これはどんな命令も聞くし、逃げる事も出来ない妖具で、かなり強力な首輪でしたね。
―― ―― ――
家に入った後、僕達はおじいちゃんの部屋に集まり、おじいちゃんも交えて、公園であった事を全て説明した。
因みに湯口先輩は、別室で杉野さんから取り調べを受けています。でも、黙秘権はちゃんとあるらしくて、全ては聞き出せないかも知れないと言っていましたね。
そして僕の説明が終わると、おじいちゃんが僕に顔を向けてくる。何だか神妙な顔付きです、何を言われるんだろう。
「ふむ……なるほどの。しかし椿、お前さんはもう少し警戒心を持て。今回も、一歩間違えたら危険だったのではないか?」
「うぐ……ごめんなさい」
そう言われたら返す言葉が無いです。いきなり僕の説教からとは思わなかったけれど、とにかく反省するしか無いですね。
「次に、お前さん。辻中香苗と言ったかの?」
「あっ、はい」
そして、次におじいちゃんが声をかけたのは、カナちゃんでした。おじいちゃんは天狗の姿になっていて、真剣に彼女を見ている。
やっぱり、おじいちゃんの眼力は凄いですね。怒っている訳では無いのに、ちょっと怖いですよ。カナちゃんなんか、僕の手をしっかりと握っちゃって、体も緊張からかガチガチに固まっているよ。あれ? この前まで立場が逆だったような……。
「おじいちゃん。流石のカナちゃんも怖がっているよ」
「ん? おぉ、すまんすまん。いや……まさかあやつが、しっかりと子を残しとるとは思わなくての」
おじいちゃんが、感慨深く言ってくる。流石は天狗の総元締め、鞍馬天狗ですね。カナちゃんのお父さんとも、面識があるなんて……。
「お前さんからは、とても懐かしい妖気を感じていたが、顔や雰囲気が全く違っとったからの。性格は……奴に似て無くもないが、確信には至らなかったわい。だが話を聞いて、間違い無く奴だと確信したわ」
「あの、お父さんと知り合いで?」
おじいちゃんの言葉にカナちゃんが反応し、前のめりになって、少しでも沢山聞こうと必死です。だけどカナちゃんの手は、僕の手を握ったままです。これは無意識かな……。
「知り合いなんてもんじゃ無いわい。同期として、友として、お互いに切磋琢磨しあった仲じゃ。お前さんの父は『炎狼』で間違いない」
おじいちゃんが言った名前、それに今ひとつピンと来なくて、カナちゃんと一緒に僕も首を傾げた。
「炎狼は、犬神に属性を付けたものになりますね」
部屋の入り口で、しっかりと警護するかの様にして座っている、四つ子の龍花さんと朱雀さんの内、龍花さんが説明をしてきました。

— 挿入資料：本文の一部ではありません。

(** A client that is there, or not, or that there is no memory for: then the
    server's socket is closed and the client's is lost. *)
Lemma socket_accept_run own lost (s : mem) p :
  sockets_ok own lost s -> p ∈ own ->
  exists r q s', socket_accept nets (Some p) s = Done ((r, q), s') /\
    (r < 0 /\ q = None /\ s'.1 = s.1 /\ sockets_ok own lost s' \/
     r = 0 /\ q = Some (next_block s.1) /\ sockets_ok ({[next_block s.1]} ∪ own) lost s' /\ alloc_fails s.1 = false /\
       oom s'.1 = tail (oom s.1) /\
       (exists id, cells s'.1 = <[next_block s.1 := TcpSocket id (Some net)]> (cells s.1)) \/
     r = - ENOMEM /\ q = None /\ alloc_fails s.1 = true /\ cells s'.1 = cells s.1 /\
       exists id own', (id ∉ opened s.2) /\ (own' = own \/ own' = own ∖ {[p]}) /\
         sockets_ok own' ({[id]} ∪ lost) s').
Proof using HN.
  intros Hs Hown. destruct (sockets_ok_live _ _ _ _ Hs Hown) as [d Hp]. destruct s as [h w]. unfold socket_accept.
  rewrite (bind_done _ _ _ _ _ (net_of_run _ _ _ p d Hs Hp)). cbn [fst snd] in *.
  destruct (accept_law (ts_id d) w) as (r & id & w' & E & Hw).
  erewrite bind_done by (eapply on_net_run, E). unfold NO_OS_IS_ERR_VALUE. cbn [fst snd].
  destruct (Z.ltb_spec r 0) as [Hr | Hr].
  { eexists _, _, _. split; [done |]. left. splits; try done. by eapply sockets_ok_world. }
  destruct Hw as [Hid Hw]. destruct (alloc_fails h) eqn:Ea.
  - erewrite bind_done by (eapply zoom_done, halloc_fail, Ea). cbn [fst snd].
    pose proof (sockets_ok_memory _ _ _ _ (tail (oom h)) (sockets_ok_lose _ _ _ _ id w' Hs Hid Hw)) as Hs1.
    destruct (net_close_run _ _ _ _ p d Hs1 Hp (or_introl Hown)) as (rc & w2 & Ec & Hs2).
    erewrite bind_done by (eapply on_net_run, Ec). eexists _, _, _. split; [done |]. right. right. splits; try done.
    destruct Hs2 as [Hs2 | [_ Hs2]]; eexists id, _; (split; [done |]; split; [| exact Hs2]); auto.
  - pose proof (heap_ok_fresh _ (so_heap _ _ _ Hs)) as Hfresh. cbn [fst] in Hfresh.
    erewrite bind_done by (eapply zoom_done, halloc_done, Ea). cbn [fst snd].
    assert (cells (Heap (<[next_block h := TcpSocket 0 None]> (cells h)) (Pos.succ (next_block h)) (tail (oom h))) !! p
      = Some d) as Hp1 by (cbn; rewrite lookup_insert_ne; [done | congruence]).
    erewrite bind_done by (apply dev_load_done; exact Hp1).
    erewrite bind_done by (apply dev_update_done; apply lookup_insert_eq). cbn [fst snd cells next_block oom].
    erewrite bind_done by (apply dev_update_done; apply lookup_insert_eq). cbn [fst snd cells next_block oom ts_net].
    rewrite (so_net _ _ _ Hs p d Hp), !insert_insert_eq.
    eexists _, _, _. split; [done |]. right. left. splits; try done; [by eapply sockets_ok_add |]. by exists id.
Qed.

(** A descriptor that is removed, or kept because its socket cannot be closed;
    the socket may be gone all the same. *)
Lemma socket_remove_run own lost (s : mem) p d :
  sockets_ok own lost s -> cells s.1 !! p = Some d -> (p ∈ own \/ ts_id d ∉ opened s.2) ->
  exists r s', socket_remove nets (Some p) s = Done (r, s') /\ oom s'.1 = oom s.1 /\
    (r = 0 /\ cells s'.1 = delete p (cells s.1) /\ sockets_ok (own ∖ {[p]}) lost s' \/
     r < 0 /\ cells s'.1 = cells s.1 /\ (sockets_ok own lost s' \/ sockets_ok (own ∖ {[p]}) lost s') /\
       ~ (p ∈ own /\ always_closes (nets net) opened)).
Proof using HN.
  intros Hs Hp Hown. destruct s as [h w]. unfold socket_remove.
  rewrite (bind_done _ _ _ _ _ (net_of_run _ _ _ p d Hs Hp)). cbn [fst snd] in *.
  destruct (net_close_run _ _ _ _ p d Hs Hp Hown) as (r & w' & E & Hs').
  erewrite bind_done by (eapply on_net_run, E). unfold NO_OS_IS_ERR_VALUE. destruct (Z.ltb_spec r 0) as [Hr | Hr].
  - eexists r, _. split; [done |]. split; [done |]. right. split; [done |]. split; [done |].
    split; [tauto |]. intros [Hin Hall].
    specialize (Hall (ts_id d) w r w' (sockets_ok_open _ _ _ p d Hs Hin Hp) E). lia.
  - cbn [fst snd]. erewrite bind_done by (eapply zoom_done, hfree_done, Hp).
    eexists 0, _. split; [done |]. split; [done |]. left. split; [done |]. split; [done |].
    destruct Hs' as [Hs' | [? _]]; [| lia]. apply (sockets_ok_free _ _ _ _ p Hs').
    intros [_ Hn]%elem_of_difference. by apply Hn, elem_of_singleton.
Qed.

(** The calls that only reach the network. *)
Lemma net_call_run {A} (f : network_interface W -> Z -> cmd W A) own lost (s : mem) p d :
  sockets_ok own lost s -> cells s.1 !! p = Some d ->
  (exists a w', f (nets net) (ts_id d) s.2 = Done (a, w') /\ opened w' = opened s.2) ->
  exists a w', (n ← net_of nets (Some p); on_net (f n.1 n.2)) s = Done (a, (s.1, w')) /\
    sockets_ok own lost (s.1, w') /\ f (nets net) (ts_id d) s.2 = Done (a, w').
Proof using.
  intros Hs Hp (a & w' & E & Hw). exists a, w'. rewrite (bind_done _ _ _ _ _ (net_of_run _ _ _ p d Hs Hp)).
  splits; [by apply on_net_run | | done]. destruct s as [h w]. by eapply sockets_ok_world.
Qed.

Lemma socket_disconnect_run own lost (s : mem) p d :
  sockets_ok own lost s -> cells s.1 !! p = Some d -> (p ∈ own \/ ts_id d ∉ opened s.2) ->
  exists r w', socket_disconnect nets (Some p) s = Done (r, (s.1, w')) /\
    (sockets_ok own lost (s.1, w') \/ sockets_ok (own ∖ {[p]}) lost (s.1, w')).
Proof using HN.
  intros Hs Hp Hown. destruct s as [h w]. unfold socket_disconnect.
  rewrite (bind_done _ _ _ _ _ (net_of_run _ _ _ p d Hs Hp)). cbn [fst snd] in *.
  destruct (disconnect_law (ts_id d) w) as (r & w' & E & Hw). exists r, w'. split; [by apply on_net_run |].
  destruct Hw as [Hw | Hw]; [right; by eapply sockets_ok_close | left; by eapply sockets_ok_world].
Qed.

End live.

(** ** An instance *)

(** A network that always has a client waiting, takes and gives nothing, and
    closes a socket that is disconnected. *)
Definition sx_new (w : gset Z) : outcome ((Z * Z) * gset Z) := Done ((0, fresh w), {[fresh w]} ∪ w).

Definition sx_close (i : Z) (w : gset Z) : outcome (Z * gset Z) :=
  Done (if decide (i ∈ w) then 0 else -1, w ∖ {[i]}).

Definition sx_net (_ : positive) : network_interface (gset Z) :=
  NetworkInterface (fun _ _ => sx_new) sx_close (fun _ _ => mret 0) sx_close
    (fun _ _ => mret 0) (fun _ _ => mret (0, [])) (fun _ _ => mret 0) (fun _ _ => mret 0) (fun _ => sx_new).

#[export] Instance sx_laws : NetLaws (sx_net 1) id.
Proof.
  split; try (intros; eexists _, _; (split; [done |]); by auto).
  - intros proto size w. eexists _, _, _. split; [done |]. split; [apply is_fresh | done].
  - intros i data w. eexists _, _. split; [done |]. split; [done | lia].
  - intros i w. eexists _, _, _. split; [done |]. split; [apply is_fresh | done].
Qed.

Definition sx_state (o : list bool) : platform tcp_socket_desc (gset Z) :=
  (Heap {[1%positive := TcpSocket 5 (Some 1%positive)]} 2 o, {[5]}).

Lemma sx_ok o : sockets_ok 1 id {[1%positive]} ∅ (sx_state o).
Proof.
  split; cbn [sx_state fst snd cells next_block].
  - intros p Hp. cbn [cells next_block] in *. destruct (decide (p = 1%positive)) as [-> |]; [lia |].
    rewrite lookup_singleton_ne in Hp by done. by destruct Hp.
  - by apply map_Forall_singleton.
  - rewrite dom_singleton_L. done.
  - intros p q d e _ _ [<- _]%lookup_singleton_Some [<- _]%lookup_singleton_Some _. done.
  - set_solver.
  - intros x. unfold id. rewrite elem_of_singleton. split.
    + intros ->. right. exists 1%positive. eexists. rewrite lookup_singleton_eq. split; [set_solver | done].
    + by intros [[]%elem_of_empty | (p & d & _ & [_ <-]%lookup_singleton_Some & <-)].
Qed.


(** A socket that was disconnected was closed: its descriptor cannot be removed. *)
Example disconnected_not_removed :
  match (r ← run_socket_call sx_net 256 1 (CDisconnect 1); q ← run_socket_call sx_net 256 1 (CRemove 1); mret (r, q))
      (sx_state []) with
  | Done ((r, q), s') => r = 0 /\ q = -1 /\ size (cells s'.1) = 1%nat /\ size s'.2 = 0%nat
  | _ => False
  end.
Proof. by vm_compute. Qed.
(* ===== verification/AxiIo.v ===== *)
(** * Registers of FPGA cores: [include/no_os_axi_io.h]

    The two functions of the platform that the drivers of the cores in
    [drivers/axi_core] are written on.  Most of them ignore the results. *)
From S2P Require Import Prelude Bus Dispatch.

(** By base and offset: [no_os_axi_io_read] gives its result and the data. *)
Record axi_io (W : Type) : Type := AxiIo {
  no_os_axi_io_read : Z -> Z -> cmd W (Z * Z);
  no_os_axi_io_write : Z -> Z -> Z -> cmd W Z
}.
Arguments AxiIo {W} _ _.
Arguments no_os_axi_io_read {W} _.
Arguments no_os_axi_io_write {W} _.

(** Without the results. *)
Definition axi_get {W} (io : axi_io W) (base off : Z) : cmd W Z :=
  r ← no_os_axi_io_read io base off; mret r.2.

Definition axi_put {W} (io : axi_io W) (base off v : Z) : cmd W unit :=
  _ ← no_os_axi_io_write io base off v; mret tt.

(** The hardware next to the descriptors. *)
Definition on_core {D W A} : cmd W A -> cmd (platform D W) A := zoom snd (fun w s => (s.1, w)).

Lemma on_core_run {D W A} (c : cmd W A) (s : platform D W) a w :
  c s.2 = Done (a, w) -> on_core c s = Done (a, (s.1, w)).
Proof. intros H. unfold on_core. by rewrite (zoom_done _ _ _ _ _ _ H). Qed.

この人達に関しては、先ず真っ先にポニーテールのリボンを見てしまいますね。そうしないと分からないんだもん。同じ顔で並ばれたら、尚更に分からないよ。
「うむ。そもそも犬神は、呪詛に使われる物でな。その作り方は様々じゃが、共通しておるのは、負の感情を与える事じゃ」
でもそれは、人間がやるんだよね? よく考え付くよね……。
「それの猫バージョンもあるくらいだし、ほんと人間って、呪いが好きよね~」
あ~しまった……呪いの話となると、美亜ちゃんが目の色を変えて食いつくんでした。程々にしておいて欲しいですね。
えっと……猫神だっけ? 中国にも猫鬼、病猫鬼って居るしね。それだけ、動物や虫を使った呪いを、人間達は沢山行ってきたんだよね。
「炎狼は犬では無く、狼を使う。そして殺し方も違っており、首をはねるのでは無く、生きたまま燃やし骨にしてしまうんじゃ。その時、呪いたい者の写真を見せれば、その霊魂が其奴の元に行き、火事を起こすのじゃ」
おじいちゃんは淡々と説明してくるけれど……すみません、想像しただけで気分が悪くなりました。
「時には呪いを成就出来ず、何十年何百年と彷徨い、妖怪と成る場合もある。奴もその口じゃ。最初こそ憎まれ口ばかりだったが、いつしか人間の手によって付けられた、その負の感情が消え去り、穏やかになったからの」
おじいちゃんの言葉を、カナちゃんは真剣に聞いている。
時々目に涙を浮かべていて、お父さんの事を思い出しているんだねって思うと、僕も少しだけ泣きそうになるよ。
「妖怪の殆どはそうやって、人間の手によって産み出されてきた。それを、人に害する者と無下にするのは、如何なものかと思うぞ、滅幻宗の小僧よ」
おじいちゃんがいきなり、入り口に向かって話しかけるから、誰か来たのかと思って見ると、湯口先輩が立っていました。
杉野さんの取り調べが終わった様ですね。でも2人とも、その首に首輪を付けているから、どっちが捕まった人なのか分からないや。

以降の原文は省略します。